As we move into a new decade, it’s safe to say that “real-time data” was one of the buzzwords of the 2000’s and 2010’s. In parking, when people talk about real time data, they usually refer to real time data from stationary sensors. Initially, stationary real time sensors played a big role in traffic information - but those days are long gone. Today’s traffic information is based on vehicle and smartphone sensor data and predictions. Stationary sensors are marginalised. Will the same happen in parking information?
But is it always best to rely purely on real-time data?
In parking, one source of on-street real-time availability data is stationary sensors (either electro-magnetic or infra-red), which are installed in the middle of a space to sense if there is a vehicle on top of it occupying the space. However, if just one sensor breaks in a group of 5, the data for all 5 is reported inaccurately due to aggregation across all 5 spaces. There is also the cost of installing and maintaining sensors in the street environment that can be prohibitive. In the UK, Westminster City Council have turned off their much-lauded smart parking street sensor scheme, though it is unclear if this decision was due to maintenance costs or another factor. San Francisco turned off its stationary parking sensors a while ago.

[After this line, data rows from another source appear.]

(** The loop of [allocate_memory] that stores 1 at every 1024th byte. *)
Definition touch_pages (memory_data : list Z) : M (list Z) :=
  for_each (range3 0 (Z.of_nat (List.length memory_data)) 1024) memory_data
    (fun memory_data i => setitem memory_data i 1).

(** [used / total * 100] as the handlers compute it. *)
Definition percent_of (w : World) (u : sdiskusage) : Q :=
  fround w (fround w (inject_Z (du_used u) / inject_Z (du_total u)) * 100)%Q.

(** [statvfs] answers for the mount point of [partition]. *)
Definition reportable (w : World) (partition : sdiskpart) : bool :=
  match fault w SysStatvfs (mountpoint partition) with
  | None => true
  | Some _ => false
  end.

(** What the loop of [get_disk_info] can cope with at one partition: a
    [PermissionError], or counters with a total other than 0. *)
Definition partition_tolerated (w : World) (partition : sdiskpart) : Prop :=
  match fault w SysStatvfs (mountpoint partition) with
  | Some (n, _) => n = EACCES \/ n = EPERM
  | None => du_total (usage_of w (mountpoint partition)) <> 0
  end.

Definition disk_collectable (w : World) : Prop :=
  fault w SysStatvfs "/" = None
  /\ du_total (usage_of w "/") <> 0
  /\ Forall (partition_tolerated w) (partitions w).

Definition disk_snapshot (w : World) : value :=
  VDict
    [("root_disk", VDict
        [("total", VInt (du_total (usage_of w "/")));
         ("used", VInt (du_used (usage_of w "/")));
         ("free", VInt (du_free (usage_of w "/")));
         ("percent", VFloat (percent_of w (usage_of w "/")))]);
     ("partitions", VList
        (map (fun partition =>
                partition_record partition (usage_of w (mountpoint partition))
                  (percent_of w (usage_of w (mountpoint partition))))
             (filter (reportable w) (partitions w))))].

(** The number of bytes that a request of [size_mb] asks for. *)
Definition bytes_of (size_mb : Z) : Z := size_mb * 1024 * 1024.

(** [/tmp] holds a file and cannot be listed. *)
Definition unlistable_tmp : World :=
  Sim.machine (Dir [("tmp", Dir [("core", File "dump")])])
    (Sim.fault_at SysScandir "/tmp" Sim.denied)
    [Sim.sda1] Sim.steady_cpu Sim.steady_vm.

(** The size that [os.path.getsize] reports of what a path resolves to. *)
Definition node_size (found : option node) : option Z :=
  match found with
  | Some (File d) => Some (len d)
  | Some (Dir _) => Some 4096
  | None => None
  end.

Another question is whether “real-time” is actually real-time? In reality, there is a minimum lag-time of at least 1 minute between the source system reporting an available space to the cloud, the data linking with a digital parking services provider such as Parkopedia, and then getting that data into the car system of connected vehicles in the vicinity who are searching for spaces at that time. In most cases the latency will be significantly higher, so real time data from sensors is actually historical information.
So what are the other options for parking availability data?
One potential source is car sensor data. However, whilst this data is perceived as accurate in general, connected vehicle data has the same time lag issues as with stationary sensor data, and additionally many suffer from GPS error. With a “parking event” in an urban environment (where parking pressure occurs), the GPS location is generally accurate to 1-2 metres. As the urban environment becomes increasingly built up with tall buildings and skyscrapers, line of sight to the GPS satellite is increasingly compromised, meaning the data inaccuracy and error count will only increase. Inside a city where errors can be up to dozens of metres, the result is car sensor data that reports a parked location as being in a different road section or an adjoining road. In testing with some of our automotive partners, we’ve seen results showing open parking spaces “off-road” and in solid buildings!
Transactions data is another option. However this too is flawed if used as the sole source of truth. In many cities, there are multi-space meters that cover several streets, which means you can’t tell which (part of a) street has actually been parked on, and therefore where spaces are available. Even with a system able to identify individual spaces, the data reported is often not fully correct, as drivers may over-pay, resulting in a free space that is not reported as such, or under-pay, where the space is still occupied even after the paid time-limit has expired. Transactions data also doesn’t take into account anyone with a permit (eg residents or disable badge holders) who are exempt from the payment, but may still occupy a paid parking space nor does transaction data cover hours of operations when parking is free.
At Parkopedia, we fuse multiple data sources - static parking data, ground surveys, real-time parking sensors, car sensors, transactions and imagery to overcome potential errors or gaps, and combine these with machine learning models, to provide predicted parking availability. With a combination of historical behaviour patterns and real-time data from stationary and mobile sensors, these predictions are able to produce an accurate representation of the current situation (which is effectively a prediction based on “real time” data that is usually already a few minutes old).
This approach offers Parkopedia’s B2B customers an industry-leading solution that they can provide to their drivers with confidence. Parkopedia predictions are rigorously tested, as we run a continual programme of ground surveys to manually collect and check all relevant information including the accuracy of our prediction models globally.
In tests using transactions as the sole data source, Parkopedia’s predictions models based on fusing multiple data sources excluding transactions perform up to 2x better, and we see an additional 15-20% improvement in accuracy prediction when transactions are included.